Filters are a fantastic way to dial in a certain look quickly, but you can also use Darkroom’s lengthy list of adjustment tools to edit your photos. Every adjustment has a slider that displays its numeric value, allowing you to set each of the following with precision:

  • Brightness
  • Contrast
  • Highlights
  • Shadows
  • Saturation
  • Vibrance
  • Temperature
  • Tint
  • Fade
  • Grain
  • Vignette
  • Sharpness

The color and degree of highlights and shadows have separate controls too.

Darkroom has a wide array of filters.

Darkroom has a wide array of filters.

Darkroom’s next tool is a color curve that allows red, green, and blue to be independently adjusted or as an RGB group by dragging the points on the tool’s graph. A separate color tool to adjust the hue, saturation, and luminance of different parts of the color spectrum is available too. Your image’s color distribution is visualized using a histogram with buttons below it that allow you to pick which portion of the spectrum you want to adjust.

In my tests, the sliders of the color tool stuttered a little when editing RAW images. Also, adjusting an image’s color and then picking another photo in the photo strip caused the app to crash, but the developers are aware of the issue and looking into it.

Darkroom can also add frames to photos with varying dimensions, stroke widths, and colors, and can display a history of the changes made to a photo with the ability to reset the image to its original state, copy the edits for application elsewhere, and paste edits. There’s an info button for viewing a photo’s metadata too.

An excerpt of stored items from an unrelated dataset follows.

Lemma one_request polls bad b a d :
  controller polls bad d a →
  ∃ a', (_ ← ide_start_ports polls b; ide_data_ports polls b) a = Ok (arrived bad b d, a')
    ∧ controller polls bad (served bad b d) a'.
Proof.
  intros Hc. destruct (flag B_DIRTY (b_flags b)) eqn:E.
  - destruct (one_write polls bad b a d Hc E) as (a' & Er & Hc'). exists a'. split; [|done].
    unfold arrived. by rewrite E.
  - destruct (one_read polls bad b a d Hc E) as (a' & Er & Hc'). exists a'. split; [done|].
    unfold served. by rewrite E.
Qed.

(** What [Bufcache] says of the request at the head of the queue. *)
Lemma ide_intr_serves `{B : BufLayout} (s : bio) b q :
  idequeue s = b :: q → unlocked (ide_lk s) → sched_fine (o_ipc s) →
  ∃ s', ide_intr s = Ok (tt, s') ∧ idequeue s' = q
    ∧ disk s' = served (λ _, false) (buf_of s b) (disk s)
    ∧ (∀ bs, arrived (λ _, false) (buf_of s b) (disk s) = Some bs →
         read_bytes (b_data (buf_of s' b)) 0 512 = bs).
Proof.
  intros Hq Hlk Hs. destruct (ide_intr_run s b q Hq Hlk Hs) as (s' & E & Hq' & Hd & Hb).
  exists s'. unfold served, arrived. split_and!; [done|done| |].
  - by rewrite andb_true_r.
  - rewrite orb_false_r. destruct (flag _ _); [done|]. intros bs [= <-]. by rewrite Hb.
Qed.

Darkroom’s editing tools are impressive for their depth. They are also simple and intuitive to use. The only thing I’d like to see added in the future is an ‘auto-enhance’ button. Even when I’m not completely happy with the results of auto-enhance in other apps, it can serve as a good starting point for making additional manual tweaks.

Exporting, Sharing, and All the Rest

Darkroom’s export options are hiding behind a share button that’s available from the batch action view and when editing an individual photo. Tap it to access not only the system share sheet but options to save images to iCloud Photo Library as copies or as replacements of the original photos. The popup that’s displayed when you tap the share button is also where you can set an inset for a framed image and copy customizable sets of hashtags to the clipboard, which is handy for Instagram users who tag their photos. Hashtag copying can also be accomplished with a Siri shortcut. A gear icon on the export popup takes you to export options where you can pick the file format and quality of the image exported, instruct Darkroom to remove location metadata from photos, and even add copyright information.

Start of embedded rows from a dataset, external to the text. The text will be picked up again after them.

Lemma length_omap_le {A B} (f : A → option B) (l : list A) :
  (length (omap f l) ≤ length l)%nat.
Proof.
  induction l as [|x l IH]; simpl; [done|].
  destruct (f x); simpl; unfold omap in *; lia.
Qed.

Lemma create_lines_count data : ∀ acc fig fig1 acc1,
  for_fold create_line acc data fig = (fig1, Ok acc1) →
  acc1.1 = acc.1 ++ omap plotting_data data ∧
  length (fig_lines fig1) =
    (length (fig_lines fig) + length (omap plotting_data data))%nat.
Proof.
  induction data as [|o data IH]; intros acc fig fig1 acc1 Hrun;
    cbn [for_fold] in Hrun; run_inv.
  - simpl. rewrite app_nil_r. split; [done | lia].
  - match goal with H : create_line _ _ _ = _ |- _ =>
      unfold create_line in H end.
    simpl. destruct (plotting_data o) as [ds|] eqn:Ho; simpl.
    + run_inv. unfold plt_plot in *. run_inv.
      apply IH in Hrun as [-> ->]. simpl.
      split; [by rewrite <- app_assoc | rewrite length_app; simpl; unfold omap; lia].
    + run_inv. by apply IH in Hrun.
Qed.
End RunAnimation.

(** The collection of the example series and an empty series: the initial
    plotting of the empty series raises. *)
Lemma run_animation_empty_input_witness :
  ∃ fig' e,
    run_animation [0; 1] [Demo.series; Demo.empty_series] plt_figure = (fig', Raise e) ∧
    (e = IndexError ∨ e = ValueError) ∧
    limits_kept plt_figure fig'.
Proof.
  refine (proj2 (proj2 (run_animation_empty_input [0; 1]
                          [Demo.series; Demo.empty_series] plt_figure)) _).
  apply Exists_cons_tl, Exists_cons_hd. reflexivity.
Defined.

Example run_animation_empty_series :
  (run_animation [0; 1] [Demo.series; Demo.empty_series] plt_figure).2
    = Raise IndexError ∧
  (run_animation [0; 1] [] (plt_figure (num:=Q))).2 = Raise ValueError.
Proof. vm_compute. done. Qed.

Darkroom supports a long list of keyboard shortcuts.

Darkroom supports a long list of keyboard shortcuts.

Another point worth noting is Darkroom’s extensive use of keyboard shortcuts. About the only things you can’t do is navigate the albums and photos in the library view, select photos in batch mode, or apply adjustments or filters in editing mode. While I’d like to see keyboard shortcuts for those aspects of Darkroom, Bergen Co.’s implementation is more extensive than most iPad apps and what they have makes moving among the app’s views and modes fast and fluid.

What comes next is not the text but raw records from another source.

(** X3. The number of due days of an entry that has a parsable scheduled
    date and is not held completed. When both ends of the window are
    dates of the calendar and the window has
    [n = REMIND_START_DAYS_BEFORE + REMIND_END_DAYS_AFTER >= 0] days after
    its first, it holds [n / k + 1] due days with a repeat of [k > 0],
    and all its [n + 1] days are due with a repeat of 0 or less. When an
    end of the window is not a date of the calendar, [is_due] raising on
    every day, or when the window is empty ([n < 0]), no day of the
    window is due. *)
Theorem due_day_count cfg e s sd :
  scheduled_as e s ->
  dateparser_parse s = Ok sd ->
  completed e = false ->
  let n := REMIND_START_DAYS_BEFORE cfg + REMIND_END_DAYS_AFTER cfg in
  let count :=
    Z.of_nat (length (due_days cfg e (sd - REMIND_START_DAYS_BEFORE cfg)
                                     (sd + REMIND_END_DAYS_AFTER cfg))) in
  (valid_date (sd - REMIND_START_DAYS_BEFORE cfg) ->
   valid_date (sd + REMIND_END_DAYS_AFTER cfg) ->
   0 <= n ->
   count = if REMIND_REPEAT_DAYS cfg <=? 0 then n + 1
           else n / REMIND_REPEAT_DAYS cfg + 1) /\
  (~ (valid_date (sd - REMIND_START_DAYS_BEFORE cfg) /\
      valid_date (sd + REMIND_END_DAYS_AFTER cfg)) \/ n < 0 ->
   count = 0).
Proof.
  intros [Hs _]%scheduled_as_sched Hp Hc n count. subst count.
  unfold due_days.
  set (start_date := sd - REMIND_START_DAYS_BEFORE cfg).
  replace (sd + REMIND_END_DAYS_AFTER cfg - start_date + 1) with (n + 1)
    by (subst n start_date; lia).
  split.
  - intros Hst Hen Hn.
    rewrite (List.filter_ext_in _
      (fun d => (REMIND_REPEAT_DAYS cfg <=? 0)
                || ((d - start_date) mod REMIND_REPEAT_DAYS cfg =? 0))).
    + destruct (Z.leb_spec (REMIND_REPEAT_DAYS cfg) 0) as [Hk | Hk]; simpl.
      * rewrite List.forallb_filter_id by (apply forallb_forall; done).
        rewrite length_seqZ. lia.
      * replace n with (Z.of_nat (Z.to_nat n)) by lia.
        by apply count_multiples.
    + intros d Hd. apply list_elem_of_In, elem_of_seqZ in Hd.
      rewrite (is_due_window cfg d e s sd Hs Hp Hc Hst Hen).
      fold start_date. simpl.
      replace (start_date <=? d) with true by (symmetry; apply Z.leb_le; lia).
      replace (d <=? sd + REMIND_END_DAYS_AFTER cfg) with true
        by (symmetry; apply Z.leb_le; subst n start_date; lia).
      by destruct (_ || _).
  - intros [Hbad | Hn].
    + rewrite (List.filter_ext _ (fun _ => false)), filter_none_due; [done |].
      intros d. by rewrite (is_due_overflow cfg d e s sd Hs Hp Hc Hbad).
    + by rewrite seqZ_nil by lia.
Qed.

(** X4. [scheduled_date] stands in for [scheduledDate] exactly when the
    latter is missing, [null] or empty: the entry is then evaluated as if
    the value were filed under [scheduledDate]; a non-empty
    [scheduledDate] makes [scheduled_date] irrelevant, whatever it holds. *)
Theorem scheduled_date_alias cfg today e :
  (forall v, field_empty e "scheduledDate" ->
             e !! "scheduled_date" = Some v ->
             is_due cfg today e = is_due cfg today (<["scheduledDate" := v]> e)) /\
  (forall s v, e !! "scheduledDate" = Some (JStr s) -> s <> "" ->
               is_due cfg today (<["scheduled_date" := v]> e)
               = is_due cfg today e).
Proof.
  split.
  - intros v Hempty Hk. apply is_due_ext.
    + rewrite py_or_falsy_l by by apply field_empty_get.
      rewrite dict_get_insert_eq, dict_get_insert_ne by done.
      rewrite (dict_get_lookup _ _ _ Hk). unfold py_or. by destruct (truthy v).
    + unfold completed. by rewrite !dict_get_insert_ne by done.
  - intros s v Hk Hne. apply is_due_ext.
    + rewrite dict_get_insert_ne by done. rewrite (dict_get_lookup _ _ _ Hk).
      by rewrite !py_or_truthy_l by by apply truthy_JStr.
    + unfold completed. by rewrite !dict_get_insert_ne by done.
Qed.

(** X5. A [completedDate] that is not empty and does not parse marks
    nothing, and it hides [date] and [completed_date] as well: the entry
    is evaluated as if it carried none of the three fields. *)
Theorem unparsable_completion_is_ignored cfg today e s :
  e !! "completedDate" = Some (JStr s) ->
  s <> "" ->
  (forall d, dateparser_parse s <> Ok d) ->
  is_due cfg today e
  = is_due cfg today
      (delete "completed_date" (delete "date" (delete "completedDate" e))).
Proof.
  intros Hk Hne Hbad. apply is_due_ext.
  - by rewrite !dict_get_delete_ne by done.
  - unfold completed.
    rewrite (dict_get_lookup _ _ _ Hk).
    rewrite !(py_or_truthy_l (JStr s)) by
      (rewrite ?py_or_truthy_l; by apply truthy_JStr).
    rewrite dict_get_delete_eq.
    rewrite !(dict_get_delete_ne _ "completed_date") by done.
    rewrite dict_get_delete_eq.
    rewrite !(dict_get_delete_ne _ "date") by done.
    rewrite dict_get_delete_eq. simpl.
    destruct (dateparser_parse s) as [d |] eqn:Hp; [by destruct (Hbad d) |].
    by rewrite andb_false_r.
Qed.

(** X6. [is_due] raises in one case only: the scheduled date parses, the
    entry is not held completed, and an end of the window falls outside
    the range of [date]; the exception is then [OverflowError], on every
    day. *)
Theorem is_due_raises_iff cfg today e exn :
  is_due cfg today e = Raise exn <->
  exn = OverflowError /\
  exists s sd,
    scheduled_as e s /\ dateparser_parse s = Ok sd /\ completed e = false /\
    ~ (valid_date (sd - REMIND_START_DAYS_BEFORE cfg) /\
       valid_date (sd + REMIND_END_DAYS_AFTER cfg)).
Proof.
  split.
  - intros Hraise.
    destruct (is_due_cases cfg today e) as [[Hf _] | (s & sd & Has & Hp & Hc)];
      [congruence |].
    pose proof Has as [Hs _]%scheduled_as_sched.
    destruct (decide (valid_date (sd - REMIND_START_DAYS_BEFORE cfg) /\
                      valid_date (sd + REMIND_END_DAYS_AFTER cfg)))
      as [[Hst Hen] | Hbad].
    + rewrite (is_due_window cfg today e s sd Hs Hp Hc Hst Hen) in Hraise. done.
    + rewrite (is_due_overflow cfg today e s sd Hs Hp Hc Hbad) in Hraise.
      injection Hraise as <-. split; [done |]. by exists s, sd.
  - intros (-> & s & sd & [Hs _]%scheduled_as_sched & Hp & Hc & Hbad).
    by apply (is_due_overflow cfg today e s sd).
Qed.

End EvaluatorMore.

(** ** More on the ledger *)

Section LedgerMore.
Context `{DateParser}.
Import Calendar CalendarFacts.

Lemma mark_notified_length t k v :
  length (mark_notified t k v)
  = if decide (k ∈ (fst <$> t)) then length t else S (length t).
Proof.
  pose proof (mark_notified_keys t k v) as Hkeys.
  apply (f_equal length) in Hkeys. rewrite length_fmap in Hkeys.
  destruct (decide (k ∈ fst <$> t)).
  - by rewrite length_fmap in Hkeys.
  - rewrite length_app, length_fmap in Hkeys. simpl in Hkeys. lia.
Qed.

(** X7. An upsert touches one key: the lookup of every other key is
    unchanged, and the table grows by one row when the key is new and
    keeps its size when the key is there already. *)
Theorem mark_notified_frame t k v :
  (forall k', k' <> k ->
     get_last_notified (mark_notified t k v) k' = get_last_notified t k') /\
  (get_last_notified t k = None ->
     length (mark_notified t k v) = S (length t)) /\
  (get_last_notified t k <> None ->
     length (mark_notified t k v) = length t).
Proof.
  split; [| split].
  - intros k' Hne. by apply get_mark_ne.
  - intros Hnone%get_last_notified_None.
    rewrite mark_notified_length. by rewrite decide_False.
  - intros Hsome. rewrite mark_notified_length.
    rewrite decide_True; [done |].
    destruct (decide (k ∈ fst <$> t)) as [| Hnin]; [done |].
    by apply get_last_notified_None in Hnin.
Qed.

(** X8. The last writer wins: two upserts of one key leave the table that
    the second alone would leave, so repeating an upsert changes nothing. *)
Theorem mark_notified_overwrites t k v1 v2 :
  mark_notified (mark_notified t k v1) k v2 = mark_notified t k v2.
Proof.
  induction t as [| [k0 v0] t IH]; simpl.
  - by rewrite String.eqb_refl.
  - destruct (String.eqb_spec k0 k) as [-> | Hne]; simpl.
    + by rewrite String.eqb_refl.
    + destruct (String.eqb_spec k0 k); [done |]. by rewrite IH.
Qed.

Lemma sql_delete_absent t k :
  k ∉ (fst <$> t) -> sql_delete (fun r => (fst r =? k)%string) t = t.
Proof.
  induction t as [| [k0 v0] t IH]; simpl; [done |].
  rewrite not_elem_of_cons. intros [Hne Hnin].
  destruct (String.eqb_spec k0 k); [congruence |]. simpl. f_equal. auto.
Qed.

(** X9. A reset undoes an upsert: removing the key just written leaves
    what removing it before the write would have left, which is the table
    itself when the key was new. *)
Theorem reset_undoes_mark t k v :
  k <> "all" ->
  snd (reset_reminder (mark_notified t k v) k) = snd (reset_reminder t k) /\
  (get_last_notified t k = None ->
   snd (reset_reminder (mark_notified t k v) k) = t).
Proof.
  intros Hall. unfold reset_reminder.
  destruct (String.eqb_spec k "all"); [done |]. simpl.
  assert (Heq : sql_delete (fun r => (fst r =? k)%string) (mark_notified t k v)
                = sql_delete (fun r => (fst r =? k)%string) t).
  { induction t as [| [k0 v0] t IH]; simpl.
    - by rewrite String.eqb_refl.
    - destruct (String.eqb_spec k0 k) as [-> | Hne]; simpl.
      + by rewrite String.eqb_refl.
      + destruct (String.eqb_spec k0 k); [done |]. simpl. by rewrite IH. }
  split; [done |].
  intros Hnone%get_last_notified_None. rewrite Heq. by apply sql_delete_absent.
Qed.

Lemma sql_delete_idemp cond t :
  sql_delete cond (sql_delete cond t) = sql_delete cond t.
Proof.
  induction t as [| r t IH]; simpl; [done |].
  destruct (cond r) eqn:Hc; simpl; [done |]. by rewrite Hc, IH.
Qed.

(** X10. Pruning is idempotent: pruning again on the same day with the
    same horizon removes nothing and returns 0. *)
Theorem prune_twice today t days :
  prune_old_entries today (snd (prune_old_entries today t days)) days
  = (0, snd (prune_old_entries today t days)).
Proof.
  unfold prune_old_entries.
  destruct (days <=? 0); [done |].
  destruct (_ ← timedelta days; date_sub today _) as [cutoff |]; [| done].
  cbn [snd]. by rewrite sql_delete_idemp, Nat.sub_diag.
Qed.

Lemma get_sql_delete_kept cond t k v :
  get_last_notified t k = Some v -> cond (k, v) = false ->
  get_last_notified (sql_delete cond t) k = Some v.
Proof.
  intros Hget Hc. induction t as [| [k0 v0] t IH]; simpl in *; [done |].
  destruct (String.eqb_spec k0 k) as [-> | Hne].
  - injection Hget as ->. rewrite Hc. simpl. by rewrite String.eqb_refl.
  - destruct (cond (k0, v0)); simpl; [auto |].
    destruct (String.eqb_spec k0 k); [done | auto].
Qed.

Lemma prune_keeps_today today t days k :
  valid_date today ->
  get_last_notified t k = Some (isoformat today) ->
  get_last_notified (snd (prune_old_entries today t days)) k
  = Some (isoformat today).
Proof.
  intros Htoday Hget. unfold prune_old_entries.
  destruct (Z.leb_spec days 0); [done |].
  unfold timedelta, date_sub, date_add.
  destruct ((-999999999 <=? days) && (days <=? 999999999)); step; [| done].
  destruct (Z.ltb_spec 0 (today + - days)),
    (Z.leb_spec (today + - days) MAXORDINAL); simpl; try done.
  apply get_sql_delete_kept; [done |]. simpl.
  assert (valid_date (today + - days)) by (unfold valid_date; lia).
  rewrite isoformat_leb by done. apply Z.leb_gt. lia.
Qed.

(** X11. Pruning does not reopen a day: a key the ledger holds with
    today's date still holds it after [prune_old_entries], whatever the
    horizon, so the scheduler run that follows leaves it out of the
    notify set. *)
Theorem prune_keeps_dedup cfg today clock t days k es ns t1 :
  valid_date today ->
  get_last_notified t k = Some (isoformat today) ->
  filter_and_notify cfg today clock (snd (prune_old_entries today t days)) es
    = Ok (ns, t1) ->
  get_last_notified (snd (prune_old_entries today t days)) k
    = Some (isoformat today) /\
  forall e, (k, e) ∉ ns.
Proof.
  intros Htoday Hget Hrun.
  pose proof (prune_keeps_today today t days k Htoday Hget) as Hkept.
  split; [done |]. intros e Hin.
  apply filter_and_notify_inv in Hrun as [Hscan _].
  by destruct (scan_sound _ _ _ _ _ _ _ _ Hscan Hin) as (_ & _ & _ & Hne).
Qed.

Lemma ascii_compare_trans a b c :
  Ascii.compare a b = Lt -> Ascii.compare b c = Lt -> Ascii.compare a c = Lt.
Proof.
  unfold Ascii.compare. rewrite !N.compare_lt_iff. lia.
Qed.

Lemma string_compare_trans a b c :
  String.compare a b = Lt -> String.compare b c = Lt -> String.compare a c = Lt.
Proof.
  revert b c. induction a as [| x a IH]; intros [| y b] [| z c]; simpl;
    try done.
  destruct (Ascii.compare x y) eqn:Hxy; [| | done].
  - apply Ascii.compare_eq_iff in Hxy as ->.
    destruct (Ascii.compare y z); [apply IH | done | done].
  - destruct (Ascii.compare y z) eqn:Hyz; [| | done].
    + apply Ascii.compare_eq_iff in Hyz as <-. by rewrite Hxy.
    + by rewrite (ascii_compare_trans x y z).
Qed.

Lemma string_leb_trans a b c :
  (a <=? b)%string = true -> (b <=? c)%string = true -> (a <=? c)%string = true.
Proof.
  unfold String.leb.
  destruct (String.compare a b) eqn:Hab; [| | done];
    destruct (String.compare b c) eqn:Hbc; try done; intros _ _.
  - apply String.compare_eq_iff in Hab as ->. by rewrite Hbc.
  - apply String.compare_eq_iff in Hab as ->. by rewrite Hbc.
  - apply String.compare_eq_iff in Hbc as <-. by rewrite Hab.
  - by rewrite (string_compare_trans a b c).
Qed.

Despite a couple of rough patches, I’m impressed with what Darkroom has become. There’s a lot more to this app than fun filters. With RAW support, a wide range of tools, and iPad support, Darkroom is a full-fledged photo editor. Darkroom also scales nicely from the smallest iPhone screen to the biggest iPad and takes advantage of the unique hardware each iOS device has to offer. Especially on an iPad, Darkroom does an excellent job of offering the tools you’ll want to edit your photos without getting in the way, allowing the photos room to breathe as you edit. I’m glad I have the ability to edit in Darkroom on my iPhone, but the iPad is where the experience is best, which is why it’s great to have that option with the release of Darkroom 4.0.

Darkroom is available on the App Store as a free download with some filters and tools like curves and color adjustments available as In-App Purchases.